Перо Колотова стало писать. Писалъ онъ, довольно долго и наконецъ сталъ читать:
«Оставшись постѣ смерти моего мужа безпомощною вдовой съ пятью малолѣтними дѣтьми и при беременности шестымъ, не имѣя ни родственниковъ ни знакомыхъ для поддержки моихъ больныхъ сиротъ, страдающихъ малокровіемъ, не получая ни откуда ни пенсіи и ни пособія, я трудами рукъ своихъ должна снискивать себѣ и дѣтямъ пропитаніе, между тѣмъ какъ я сама больна ревматизмомъ, головокруженіемъ и порокомъ сердца что мѣшаетъ мнѣ добывать и скудное пропитаніе. Для поддержанія-же себя и дѣтей содѣржу маленькую квартиру и сдаю жильцамъ, сырую и холодную, такъ что при нынѣшней дороговизнѣ топлива и отопить ее не могу, а потому, припадая къ стопамъ вашимъ, молю о выдачѣ мнѣ дровъ для обогрѣнія моихъ сиротъ къ предстоящему празднику Рождества Христова. Я-же съ своей стороны буду возсылать мольбы къ Всевышнему о здравіи и благоденствіи вашемъ и всего почтеннаго семейства вашего».
— Нравится? — спросилъ Колотовъ, прочитавъ прошеніе.
— Да ужъ чего-же лучше! — отвѣчала женщина.
— А что насчетъ ревматизма, то ужъ навѣрное онъ у тебя есть.

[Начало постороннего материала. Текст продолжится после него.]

(** A count that [getTLVRecordCount] computes is the number of views of the
    traversal. *)
Lemma getTLVRecordCount_scan_done (fuel : nat) (this : TLVRecordReader)
      (c : Z) (this' : TLVRecordReader) :
  m_RecordCount this = NO_COUNT ->
  getTLVRecordCount mem fuel this tlvDataBasePtr tlvDataLen = Done (c, this') ->
  exists n : nat,
    ends n /\ c = Z.of_nat n /\ this' = {| m_RecordCount := Z.of_nat n |}.
Proof.
  intros Hnone Hrun. unfold getTLVRecordCount in Hrun.
  rewrite Hnone, Z.eqb_refl in Hrun. cbn [negb] in Hrun.
  destruct (getTLVRecordCount_loop mem fuel {| m_RecordCount := 0 |}
              (getFirstTLVRecord tlvDataBasePtr tlvDataLen)
              tlvDataBasePtr tlvDataLen) as [r | |] eqn:Hloop;
    cbn [bind] in Hrun; try discriminate.
  injection Hrun as <- <-.
  change {| m_RecordCount := 0 |} with {| m_RecordCount := to_size_t 0 |}
    in Hloop.
  change (getFirstTLVRecord tlvDataBasePtr tlvDataLen) with (view 0) in Hloop.
  apply getTLVRecordCount_loop_done in Hloop; [| intros i Hi; lia].
  destruct Hloop as [n [_ [Hends ->]]].
  pose proof (ends_after_bound mem _ _ n Hends) as Hb.
  exists n. rewrite Nat.sub_0_r, Z.add_0_l. cbn [m_RecordCount].
  rewrite to_size_t_id by (unfold is_size_t, SIZE_MAX; rewrite SIZE_MOD_eq; lia).
  split; [exact Hends | split; reflexivity].
Qed.

(** Whenever [getTLVRecordCount] returns, the reader holds the returned
    count, which is not [(size_t)-1]; every later call returns it again,
    whatever the buffer has become. *)
Theorem getTLVRecordCount_sets_cache :
  forall (fuel : nat) (this : TLVRecordReader) (c : Z) (this' : TLVRecordReader),
    getTLVRecordCount mem fuel this tlvDataBasePtr tlvDataLen = Done (c, this') ->
    m_RecordCount this' = c /\
    c <> NO_COUNT /\
    forall (V' : TLVRecordType) (mem' : Memory) (fuel' : nat) (base' len' : Z),
      getTLVRecordCount (V := V') mem' fuel' this' base' len' = Done (c, this').
Proof.
  intros fuel this c this' Hrun.
  assert (H : m_RecordCount this' = c /\ c <> NO_COUNT).
  { destruct (Z.eq_dec (m_RecordCount this) NO_COUNT) as [Hnone | Hsome].
    - destruct (getTLVRecordCount_scan_done fuel this c this' Hnone Hrun)
        as [n [Hends [-> ->]]].
      split; [reflexivity |].
      apply (ends_after_not_NO_COUNT V mem _ _ n Hends).
    - rewrite (getTLVRecordCount_cached V mem fuel this _ _ Hsome) in Hrun.
      injection Hrun as <- <-. split; [reflexivity | exact Hsome]. }
  destruct H as [Hc Hne]. split; [exact Hc | split; [exact Hne |]].
  intros V' mem' fuel' base' len'. rewrite <- Hc.
  apply getTLVRecordCount_cached. rewrite Hc. exact Hne.
Qed.

(** The first record is taken as it is: a new reader counts no record
    exactly when the length is 0 or the base pointer is null, and then both
    the count and the search return without a single access to memory. *)
Theorem count_zero_iff_empty :
  (forall (fuel : nat) (c : Z) (this' : TLVRecordReader),
     getTLVRecordCount mem fuel TLVRecordReader_ctor tlvDataBasePtr tlvDataLen
     = Done (c, this') ->
     (c = 0 <-> tlvDataLen = 0 \/ tlvDataBasePtr = NULL)) /\
  (tlvDataLen = 0 \/ tlvDataBasePtr = NULL ->
     forall (fuel : nat) (recordType : Z),
       getTLVRecordCount mem fuel TLVRecordReader_ctor tlvDataBasePtr tlvDataLen
       = Done (0, {| m_RecordCount := 0 |}) /\
       getTLVRecord mem fuel recordType tlvDataBasePtr tlvDataLen
       = Done (TLVRecord_ctor NULL)).
Proof.
  assert (Hfirst : isNull (view 0) = true <->
                   tlvDataLen = 0 \/ tlvDataBasePtr = NULL).
  { cbn [nth_view]. unfold getFirstTLVRecord.
    destruct (Z.eqb_spec tlvDataLen 0) as [H0 | H0].
    - split; [intros _; left; exact H0 | reflexivity].
    - rewrite TLVRecord_ctor_eq. unfold isNull. cbn [m_Data].
      rewrite Z.eqb_eq. split; [intros H; right; exact H | intros [H | H]];
        [contradiction | exact H]. }
  split.
  - intros fuel c this' Hrun.
    destruct (getTLVRecordCount_scan_done fuel TLVRecordReader_ctor c this'
                (eq_refl NO_COUNT) Hrun)
      as [n [[Hend Hlive] [-> _]]].
    rewrite <- Hfirst. split.
    + intros Hn. assert (n = 0%nat) as -> by lia. exact Hend.
    + intros Hnull. destruct n as [| n]; [reflexivity |].
      rewrite (Hlive 0%nat) in Hnull by lia. discriminate.
  - intros Hempty fuel recordType. apply Hfirst in Hempty. split.
    + apply (getTLVRecordCount_scan V mem fuel TLVRecordReader_ctor _ _ 0%nat);
        [reflexivity | split; [exact Hempty | intros i Hi; lia] | lia].
    + unfold getTLVRecord. apply getTLVRecord_loop_null. exact Hempty.
Qed.

(** A record of total size 0 inside the bounds stops the traversal for
    good: the next view is the same view, [getTLVRecordCount] never returns,
    and neither does [getTLVRecord] for a type that no view has. *)
Theorem zero_size_record_never_ends (k : nat) :
  is_size_t tlvDataBasePtr ->
  isNull (view (S k)) = false ->
  getTotalSize mem (view k) = 0 ->
  view (S k) = view k /\
  (forall fuel,
     getTLVRecordCount mem fuel TLVRecordReader_ctor tlvDataBasePtr tlvDataLen
     = OutOfFuel) /\
  (forall recordType,
     (forall i, (i <= k)%nat ->
        exists t, getType mem (view i) = Done t /\ t <> recordType) ->
     forall fuel,
       getTLVRecord mem fuel recordType tlvDataBasePtr tlvDataLen = OutOfFuel).
Proof.
  intros Hbase Hnext Hzero.
  assert (Hk : isNull (view k) = false).
  { apply (nth_view_live_before mem _ _ (S k)); [exact Hnext | lia]. }
  assert (Hfix : view (S k) = view k).
  { pose proof Hnext as H. cbn [nth_view] in H.
    apply getNextTLVRecord_not_null in H. destruct H as [_ [_ [_ Heq]]].
    cbn [nth_view]. rewrite Heq, Hzero. unfold ptr_add, getRecordBasePtr.
    change (to_size_t 0) with 0. rewrite Z.add_0_r.
    assert (Hrange : is_size_t (m_Data (view k))).
    { destruct k as [| k].
      - cbn [nth_view] in *. unfold getFirstTLVRecord in *.
        destruct (tlvDataLen =? 0); [discriminate |].
        rewrite TLVRecord_ctor_eq. exact Hbase.
      - pose proof (nth_view_succ_range mem _ _ k Hk) as Hr.
        unfold is_size_t, SIZE_MAX. rewrite SIZE_MOD_eq. lia. }
    rewrite (to_size_t_id _ Hrange). destruct (view k). reflexivity. }
  assert (Hstay : forall j, view (j + k) = view k).
  { induction j as [| j IH]; [reflexivity |].
    cbn [Nat.add nth_view]. rewrite IH. exact Hfix. }
  assert (Hall : forall i, isNull (view i) = false).
  { intros i. destruct (Nat.le_gt_cases i k) as [Hle | Hgt].
    - apply (nth_view_live_before mem _ _ k); assumption.
    - replace i with ((i - k) + k)%nat by lia. rewrite Hstay. exact Hk. }
  split; [exact Hfix | split].
  - assert (Hloop : forall fuel j this,
              getTLVRecordCount_loop mem fuel this (view j)
                tlvDataBasePtr tlvDataLen = OutOfFuel).
    { induction fuel as [| fuel IH]; intros j this;
        cbn [getTLVRecordCount_loop]; rewrite (Hall j); [reflexivity |].
      apply (IH (S j)). }
    intros fuel. unfold getTLVRecordCount.
    change (negb (m_RecordCount TLVRecordReader_ctor =? NO_COUNT)) with false.
    cbv iota. change (getFirstTLVRecord tlvDataBasePtr tlvDataLen) with (view 0).
    rewrite Hloop. reflexivity.
  - intros recordType Hmis.
    assert (Hmis' : forall i, exists t,
                      getType mem (view i) = Done t /\ t <> recordType).
    { intros i. destruct (Nat.le_gt_cases i k) as [Hle | Hgt].
      - apply Hmis. exact Hle.
      - replace i with ((i - k) + k)%nat by lia. rewrite Hstay.
        apply Hmis. lia. }
    assert (Hloop : forall fuel j,
              getTLVRecord_loop mem fuel recordType (view j)
                tlvDataBasePtr tlvDataLen = OutOfFuel).
    { induction fuel as [| fuel IH]; intros j;
        cbn [getTLVRecord_loop]; rewrite (Hall j); [reflexivity |].
      destruct (Hmis' j) as [t [Ht Hne]]. rewrite Ht. cbn [bind].
      apply Z.eqb_neq in Hne. rewrite Hne. apply (IH (S j)). }
    intros fuel. unfold getTLVRecord. apply (Hloop fuel 0%nat).
Qed.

— Да какъ не быть, миленькій! Синяки и тѣ поджить никогда не могутъ отъ него, изверга. Чуть заживетъ одинъ — новый явился.

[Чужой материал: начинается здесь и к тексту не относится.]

Fixpoint scan_geometry (h : H) (selection : list SketchElement) (st : scan) : scan :=
  match selection with
  | [] => st
  | geo :: rest =>
      let geo_type := type_of (get_element h geo) in
      let st1 :=
        match get_element h geo with
        | LineSegment construction =>
            {| valid_geo := construction;
               last_type := last_type st;
               is_two_lines := is_two_lines st |}
        | ArcOfCircle =>
            {| valid_geo := negb (bool_decide (last_type st = Some Part_ArcOfCircle));
               last_type := last_type st;
               is_two_lines := false |}
        | _ =>
            {| valid_geo := false;
               last_type := last_type st;
               is_two_lines := is_two_lines st |}
        end in
      if negb (valid_geo st1) then st1
      else scan_geometry h rest
             {| valid_geo := valid_geo st1;
                last_type := Some geo_type;
                is_two_lines := is_two_lines st1 |}
  end.

(** The loop over the attached geometry: report the first arc, then stop.
    The flag the loop clears is set again right after the loop (line 700),
    so only the dialog is left of it. *)
Fixpoint report_attached_arc (items : list SketchElement) : M H unit :=
  match items with
  | [] => ret tt
  | item :: rest =>
      if bool_decide (type item = Part_ArcOfCircle)
      then _notify_error "Attached Geometry"
      else report_attached_arc rest
  end.

Definition _validate_selection_geometry (selection : list SketchElement) : M H bool :=
  let sel_count := Z.of_nat (length selection) in
  if sel_count =? 0 then ret true
  else if negb (sel_count =? 2) then
    run _notify_error "Selection";
    ret false
  else
    do h <- gets id;
    let st := scan_geometry h selection
                {| valid_geo := true; last_type := None; is_two_lines := true |} in
    if valid_geo st && is_two_lines st then
      do s0 <- lift (subscript selection 0);
      do s1 <- lift (subscript selection 1);
      if is_coincident h s0 (index s1) then
        let result := match_attached_geometry h s0 in
        run report_attached_arc result;
        ret true
      else ret (valid_geo st)
    else ret (valid_geo st).

(** *** [_validate_selection_constraints] (lines 599-639) *)

Definition is_line (h : H) (e : SketchElement) : bool :=
  bool_decide (type_of (get_element h e) = Part_LineSegment).

Fixpoint valid_constraints (h : H) (two_back_tangents : bool)
    (i : Z) (constraints : list Constraint) : list SketchElement :=
  match constraints with
  | [] => []
  | constraint :: rest =>
      let is_valid := String.eqb (Type_ constraint) "Tangent" && negb two_back_tangents in
      let is_valid :=
        if negb is_valid
        then (String.eqb (Type_ constraint) "Coincident"
              || String.eqb (Type_ constraint) "PointOnObject") && two_back_tangents
        else is_valid in
      if negb is_valid then valid_constraints h two_back_tangents (i + 1) rest
      else skel_SketchConstraint h i
             :: valid_constraints h two_back_tangents (i + 1) rest
  end.

Definition _validate_selection_constraints (selection : list SketchElement)
    : M H (list SketchElement) :=
  do h <- gets id;
  do s0 <- lift (subscript selection 0);
  do two_back_tangents <-
    (if is_line h s0
     then do s1 <- lift (subscript selection 1); ret (is_line h s1)
     else ret false);
  ret (valid_constraints h two_back_tangents 0 (sketch_Constraints h)).

(** *** [_validate_selection_bindings] (lines 563-597) *)

(** The inner loop: [are_connected] after visiting the selection,
    leaving at the first element the constraint does not touch. *)
Fixpoint connected (c : Constraint) (selection : list SketchElement)
    (are_connected : bool) : bool :=
  match selection with
  | [] => are_connected
  | sel :: rest =>
      let are_connected := (First c =? index sel) || (Second c =? index sel) in
      if negb are_connected then are_connected
      else connected c rest are_connected
  end.

Fixpoint binding_constraint (h : H) (selection constraints : list SketchElement)
    : exn + list SketchElement :=
  match constraints with
  | [] => inr []
  | constraint :: rest =>
      match selection with
      | [] => binding_constraint h selection rest
      | _ :: _ =>
          match constraint_of h (Elem constraint) "First" with
          | inl e => inl e
          | inr c =>
              if connected c selection false then inr [constraint]
              else binding_constraint h selection rest
          end
      end
  end.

— Ну, ужъ насчетъ синяковъ-то помалкивай.
— Да я вамъ это только, голубчикъ.
— Не грамотная, поди?
— Да откуда-же грамотной-то быть! Была-бы грамотная, такъ сама-бы написала.

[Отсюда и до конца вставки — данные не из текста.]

Lemma sparse_dir_source k : source args `prefix_of` sd ++ k.
Proof.
  unfold sparse_dir. destruct (Fs.exists_ _ _);
    rewrite <- (assoc_L (++)); by eexists.
Qed.

Lemma out_sparse_file_ne f : out_sparse args ++ [f] ≠ out_sparse args.
Proof.
  intros Heq. apply (f_equal length) in Heq. rewrite length_app in Heq.
  simpl in Heq. lia.
Qed.

End sparse_phase.

(** * Further properties *)

Local Ltac solve_notin :=
  repeat (apply not_elem_of_cons; split; [done|]); apply not_elem_of_nil.
Local Ltac solve_decide := apply (bool_decide_unpack _); by vm_compute.

(** ** More on [get_shot_number] *)

(** X2: a name without underscore keeps its base name without the
    extension as shot id. *)
Theorem get_shot_number_plain (stem ext : string) :
  Str.contains "/" stem = false → Str.contains "/" ext = false →
  Str.contains "_" stem = false → Str.contains "." ext = false →
  OsPath.all_dots stem = false →
  get_shot_number (stem +:+ "." +:+ ext) = stem.
Proof.
  intros Hs He Hs_ He_ Hdots.
  assert (Str.contains "/" (stem +:+ "." +:+ ext) = false) as Hsl.
  { by rewrite !contains_app, Hs, He. }
  unfold get_shot_number, OsPath.basename, OsPath.splitext.
  rewrite !(rpartition_None _ _ Hsl).
  change (stem +:+ "." +:+ ext) with (stem +:+ String "." ext).
  rewrite (rpartition_last _ _ _ He_), Hdots. simpl.
  change ("" +:+ ?s) with s. by rewrite Hs_.
Qed.

Lemma get_shot_number_plain_witness :
  get_shot_number ("000921" +:+ "." +:+ "png") = "000921".
Proof. apply get_shot_number_plain; reflexivity. Defined.

(** ** More on [group_by_shot] *)

Section dict_more.
Context {V : Type}.
Implicit Types d : Dict.t V.

Lemma dict_keys_set d k v :
  Dict.keys (Dict.set d k v)
  = if Dict.mem d k then Dict.keys d else Dict.keys d ++ [k].
Proof.
  unfold Dict.keys, Dict.mem. induction d as [|[k0 v0] d IH]; simpl; [done|].
  destruct (decide (k0 = k)) as [->|Hne]; simpl; [done|].
  change (list_fmap _ _ fst ?l) with (l.*1). rewrite IH.
  by destruct (bool_decide _).
Qed.

Lemma dict_values_set d k v v0 :
  Dict.get d k = Some v0 →
  ∃ l1 l2 : list V,
    d.*2 = l1 ++ v0 :: l2 ∧ (Dict.set d k v).*2 = l1 ++ v :: l2.
Proof.
  induction d as [|[k1 v1] d IH]; simpl; [done|].
  destruct (decide (k1 = k)) as [->|Hne].
  - intros [= ->]. by exists [], d.*2.
  - intros Hget. destruct (IH Hget) as (l1 & l2 & Heq & Hset).
    exists (v1 :: l1), l2. simpl.
    change (list_fmap _ _ snd ?l) with (l.*2). by rewrite Heq, Hset.
Qed.

Lemma dict_values_set_new d k v :
  Dict.get d k = None → (Dict.set d k v).*2 = d.*2 ++ [v].
Proof.
  induction d as [|[k1 v1] d IH]; simpl; [done|].
  destruct (decide (k1 = k)) as [->|Hne]; [done|].
  intros Hget. simpl. change (list_fmap _ _ snd ?l) with (l.*2).
  by rewrite IH.
Qed.

End dict_more.

Lemma group_step_keys shots p :
  Dict.keys (group_step shots p)
  = if Dict.mem shots (shot_of p) then Dict.keys shots
    else Dict.keys shots ++ [shot_of p].
Proof.
  unfold group_step. rewrite dict_keys_set.
  destruct (Dict.mem shots (shot_of p)) eqn:Hmem; [by rewrite Hmem|].
  rewrite dict_keys_set, Hmem.
  unfold Dict.mem. rewrite dict_get_set, decide_True by done.
  by rewrite bool_decide_eq_true_2 by by eexists.
Qed.

Lemma group_step_values shots p :
  concat (group_step shots p).*2 ≡ₚ concat shots.*2 ++ [p].
Proof.
  unfold group_step, Dict.mem.
  destruct (Dict.get shots (shot_of p)) as [imgs|] eqn:Hget.
  - rewrite bool_decide_eq_true_2 by by eexists. rewrite Hget. simpl.
    destruct (dict_values_set shots (shot_of p) (imgs ++ [p]) imgs Hget)
      as (d1 & d2 & -> & ->).
    rewrite !concat_app. simpl. rewrite <- !(assoc_L (++)).
    f_equiv. f_equiv. apply Permutation_app_comm.
  - rewrite bool_decide_eq_false_2 by by intros [? ?].
    rewrite dict_get_set, decide_True by done. simpl.
    destruct (dict_values_set (Dict.set shots (shot_of p) []) (shot_of p)
                [p] []) as (d1 & d2 & Hd & ->).
    { by rewrite dict_get_set, decide_True. }
    rewrite dict_values_set_new in Hd by done.
    assert (concat shots.*2 = concat (d1 ++ [] :: d2)) as ->.
    { rewrite <- Hd, concat_app. simpl. by rewrite app_nil_r. }
    rewrite !concat_app. simpl. rewrite <- !(assoc_L (++)).
    f_equiv. apply Permutation_cons_append.
Qed.

Lemma group_by_shot_concat (image_files : list path) :
  concat (group_by_shot image_files).*2 ≡ₚ image_files.
Proof.
  unfold group_by_shot.
  assert (∀ shots, concat (foldl group_step shots image_files).*2
                   ≡ₚ concat shots.*2 ++ image_files) as Hgen;
    [|by rewrite Hgen].
  induction image_files as [|p l IH]; intros shots; simpl.
  { by rewrite app_nil_r. }
  rewrite IH, group_step_values, <- (assoc_L (++)). done.
Qed.

Lemma group_by_shot_keys_NoDup (image_files : list path) :
  NoDup (Dict.keys (group_by_shot image_files)).
Proof.
  unfold group_by_shot.
  assert (∀ shots, NoDup (Dict.keys shots) →
            NoDup (Dict.keys (foldl group_step shots image_files))) as Hgen;
    [|apply Hgen; constructor].
  induction image_files as [|p l IH]; intros shots Hnd; simpl; [done|].
  apply IH. rewrite group_step_keys.
  destruct (Dict.mem shots (shot_of p)) eqn:Hmem; [done|].
  apply NoDup_app. split; [done|]. split; [|apply NoDup_singleton].
  intros k Hk ->%list_elem_of_singleton.
  apply dict_keys_get in Hk. unfold Dict.mem in Hmem.
  by rewrite bool_decide_eq_true_2 in Hmem.
Qed.

Lemma group_by_shot_keys (image_files : list path) (k : string) :
  k ∈ Dict.keys (group_by_shot image_files)
  ↔ ∃ p, p ∈ image_files ∧ shot_of p = k.
Proof.
  rewrite dict_keys_get, group_by_shot_get.
  destruct (filter _ image_files) as [|q l] eqn:Hf.
  - split; [by intros [? ?]|]. intros (p & Hp & Hk).
    assert (p ∈ filter (λ p, shot_of p = k) image_files) as Hin
      by by apply list_elem_of_filter.
    rewrite Hf in Hin. by apply elem_of_nil in Hin.
  - split; [|by eexists]. intros _. exists q.
    assert (q ∈ filter (λ p, shot_of p = k) image_files) as Hin
      by (rewrite Hf; by left).
    apply list_elem_of_filter in Hin. tauto.
Qed.

(** X3: [group_by_shot] loses no image and repeats none: its lists, put
    together, are the files it was given; its keys are the shot ids of the
    files, each once. *)
Theorem group_by_shot_partition (image_files : list path) :
  concat (group_by_shot image_files).*2 ≡ₚ image_files
  ∧ NoDup (Dict.keys (group_by_shot image_files))
  ∧ (∀ k, k ∈ Dict.keys (group_by_shot image_files)
          ↔ ∃ p, p ∈ image_files ∧ shot_of p = k).
Proof.
  split; [apply group_by_shot_concat|].
  split; [apply group_by_shot_keys_NoDup|]. intros k. apply group_by_shot_keys.
Qed.

(** X4: the selected shots do not depend on the order in which the image
    files were found, whatever the offset and the stride. *)
Theorem selection_order_independent (image_files image_files' : list path)
    (offset keep_every : Z) :
  image_files ≡ₚ image_files' →
  select_shots (Dict.keys (group_by_shot image_files)) offset keep_every
  = select_shots (Dict.keys (group_by_shot image_files')) offset keep_every.
Proof.
  intros Hp. unfold select_shots. f_equal. apply sorted_permutation.
  apply NoDup_Permutation; [apply group_by_shot_keys_NoDup..|].
  intros k. rewrite !group_by_shot_keys. by setoid_rewrite Hp.
Qed.

Lemma selection_order_independent_witness :
  select_shots
    (Dict.keys (group_by_shot [["i"; "b_0.png"]; ["i"; "a_0.png"]; ["i"; "b_1.png"]]))
    1 2
  = select_shots
      (Dict.keys (group_by_shot [["i"; "a_0.png"]; ["i"; "b_1.png"]; ["i"; "b_0.png"]]))
      1 2.
Proof.
  apply selection_order_independent.
  by rewrite (Permutation_cons_append _ ["i"; "b_0.png"]).
Defined.

(** ** The selection at its edges *)

Lemma every_nth_from_all {A : Type} (l : list A) : every_nth_from 0 1 l = l.
Proof.
  induction l as [|x l IH] using rev_ind; [done|].
  rewrite every_nth_from_snoc, IH.
  rewrite decide_True; [done|]. split; [lia|]. apply Nat.mod_1_r.
Qed.

(** X5: with the offset 0 and the stride 1 every shot is selected: the
    selection is the sorted list of the shot ids. *)
Theorem select_shots_keep_all (shot_ids : list string) :
  select_shots shot_ids 0 1 = Ok (Str.sorted shot_ids).
Proof.
  unfold select_shots.
  rewrite slice_from_step_positive, slice_positive_every_nth by lia.
  by rewrite every_nth_from_all.
Qed.

(** X6: a negative offset is not refused: it counts from the end of the
    sorted shots, so that the offset [-k] selects what the offset
    [len - k] selects, for a number [len] of shots and [0 < k <= len]. *)
Theorem select_shots_negative_offset (shot_ids : list string) (k keep_every : Z) :
  (0 < k ≤ Z.of_nat (length shot_ids))%Z →
  select_shots shot_ids (- k) keep_every
  = select_shots shot_ids (Z.of_nat (length shot_ids) - k) keep_every.
Proof.
  intros Hk. unfold select_shots, slice_from_step.
  assert (length (Str.sorted shot_ids) = length shot_ids) as ->.
  { unfold Str.sorted. by rewrite merge_sort_Permutation. }
  destruct (decide (keep_every = 0)%Z); [done|].
  destruct (decide (0 < keep_every)%Z).
  - rewrite (decide_True (P:=(- k < 0)%Z)) by lia.
    rewrite (decide_False (P:=(Z.of_nat (length shot_ids) - k < 0)%Z)) by lia.
    rewrite Z.max_l, Z.min_l by lia.
    by replace (- k + Z.of_nat (length shot_ids))%Z
      with (Z.of_nat (length shot_ids) - k)%Z by lia.
  - rewrite (decide_True (P:=(- k < 0)%Z)) by lia.
    rewrite (decide_False (P:=(- k + Z.of_nat (length shot_ids) < 0)%Z)) by lia.
    rewrite (decide_False (P:=(Z.of_nat (length shot_ids) - k < 0)%Z)) by lia.
    rewrite (decide_False
               (P:=(Z.of_nat (length shot_ids)
                    ≤ Z.of_nat (length shot_ids) - k)%Z)) by lia.
    by replace (- k + Z.of_nat (length shot_ids))%Z
      with (Z.of_nat (length shot_ids) - k)%Z by lia.
Qed.

Lemma select_shots_negative_offset_witness :
  select_shots ["000003"; "000001"; "000002"] (- 1) 2
  = select_shots ["000003"; "000001"; "000002"]
      (Z.of_nat (length ["000003"; "000001"; "000002"]) - 1) 2.
Proof.
  apply (select_shots_negative_offset ["000003"; "000001"; "000002"] 1 2).
  simpl. lia.
Defined.

(** X7: an offset at or beyond the number of shots is not refused either:
    with a positive stride it selects nothing. *)
Theorem select_shots_offset_beyond (shot_ids : list string) (offset keep_every : Z) :
  (0 < keep_every)%Z → (Z.of_nat (length shot_ids) ≤ offset)%Z →
  select_shots shot_ids offset keep_every = Ok [].
Proof.
  intros Hstride Hoff. unfold select_shots.
  rewrite slice_from_step_positive by lia. unfold slice_count.
  assert (length (Str.sorted shot_ids) = length shot_ids) as ->.
  { unfold Str.sorted. by rewrite merge_sort_Permutation. }
  by rewrite decide_False by lia.
Qed.

Lemma select_shots_offset_beyond_witness :
  select_shots ["000003"; "000001"; "000002"] 3 2 = Ok [].
Proof. apply select_shots_offset_beyond; simpl; lia. Defined.

(** ** The walk lists an image once *)

Lemma substring_all (s : string) : String.substring 0 (String.length s) s = s.
Proof. induction s as [|c s IH]; [done|]. simpl. by rewrite IH. Qed.

Lemma substring_suffix (e : string) : ∀ (n : nat) (s : string) (m : nat),
  (n + m = String.length s)%nat → String.substring n m s = e →
  ∃ pre, s = pre +:+ e.
Proof.
  induction n as [|n IH]; intros s m Hlen Hsub.
  - exists "". simpl in Hlen. subst m. by rewrite substring_all in Hsub.
  - destruct s as [|c s]; [done|]. simpl in Hlen, Hsub.
    destruct (IH s m) as [pre ->]; [lia|done|]. by exists (String c pre).
Qed.

Lemma endswith_app (suffix s : string) :
  Str.endswith suffix s = true → ∃ pre, s = pre +:+ suffix.
Proof.
  unfold Str.endswith.
  intros [Hsub%bool_decide_eq_true Hle%bool_decide_eq_true]%andb_true_iff.
  eapply substring_suffix; [|done]. lia.
Qed.

Lemma list_ascii_app (s t : string) :
  String.list_ascii_of_string (s +:+ t)
  = String.list_ascii_of_string s ++ String.list_ascii_of_string t.
Proof. induction s as [|c s IH]; [done|]. simpl. by rewrite IH. Qed.

(** No extension of [find_images] is the end of another one. *)
Lemma image_extensions_apart (e1 e2 s : string) :
  e1 ∈ image_extensions → e2 ∈ image_extensions →
  Str.endswith e1 s = true → Str.endswith e2 s = true → e1 = e2.
Proof.
  intros He1 He2 [p1 H1]%endswith_app [p2 H2]%endswith_app.
  assert (String.list_ascii_of_string e1 `suffix_of` String.list_ascii_of_string s) as Hs1
    by (rewrite H1, list_ascii_app; by eexists).
  assert (String.list_ascii_of_string e2 `suffix_of` String.list_ascii_of_string s) as Hs2
    by (rewrite H2, list_ascii_app; by eexists).
  assert (Forall (λ e1, Forall (λ e2,
            (String.list_ascii_of_string e1 `suffix_of` String.list_ascii_of_string e2
             ∨ String.list_ascii_of_string e2 `suffix_of` String.list_ascii_of_string e1) →
            e1 = e2) image_extensions) image_extensions) as Hall by solve_decide.
  rewrite Forall_forall in Hall. specialize (Hall e1 He1).
  rewrite Forall_forall in Hall. apply (Hall e2 He2).
  by apply (suffix_weak_total _ _ (String.list_ascii_of_string s)).
Qed.

Lemma NoDup_rglob (scan_order : list path → list path) fs dir suffix :
  (∀ l, scan_order l ≡ₚ l) → NoDup (rglob scan_order fs dir suffix).
Proof.
  intros Hscan. unfold rglob. rewrite Hscan.
  apply NoDup_filter, NoDup_fst_map_to_list.
Qed.

Lemma elem_of_rglob (scan_order : list path → list path) fs dir suffix p :
  (∀ l, scan_order l ≡ₚ l) →
  p ∈ rglob scan_order fs dir suffix → Str.endswith suffix (Path.name p) = true.
Proof.
  intros Hscan. unfold rglob. rewrite Hscan, list_elem_of_filter. tauto.
Qed.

— Ну, ты насчетъ этого не дури. Много есть грамотныхъ, а прошенія о помощи писать не могутъ. Тутъ нуженъ спеціалистъ. А неграмотная, то я за тебя подписаться долженъ.
И Колотовъ расчеркнулся:
«Вдова крестьянка Василиса Панкратьева, а по безграмотству ея и личной просьбѣ расписался и руку приложитъ отставной канцелярскій служитель Акинфій Колотовъ».
— Ну, теперь тебѣ нечего здѣсь торчать. Всѣ свѣдѣнія у меня о тебѣ есть, а остальныя три прошенія могу я тебѣ и безъ тебя написать, — сказалъ онъ женщинѣ. — Я напишу, а ты сегодня вечеркомъ или завтра утречкомъ зайди за ними и получишь.
Женщина переминалась.
— Да лучше ужъ я подождала-бы, миленькій, потому деньги я отдала….- начала она.
— Да чего ты боишься-то, дура! Не пропадутъ твой деньги! — закричалъ на нее Колотовъ. — Здѣсь и на рубли пишутъ прошенія, да и то не опасаются. Ступай!
Женщина, нехотя, медленно вышла изъ комнаты, бормоча:
— Такъ ужъ пожалуйста къ вечеру, потому завтра утречкомъ подавать думаю. Пораньше подашь, пораньше и получишь.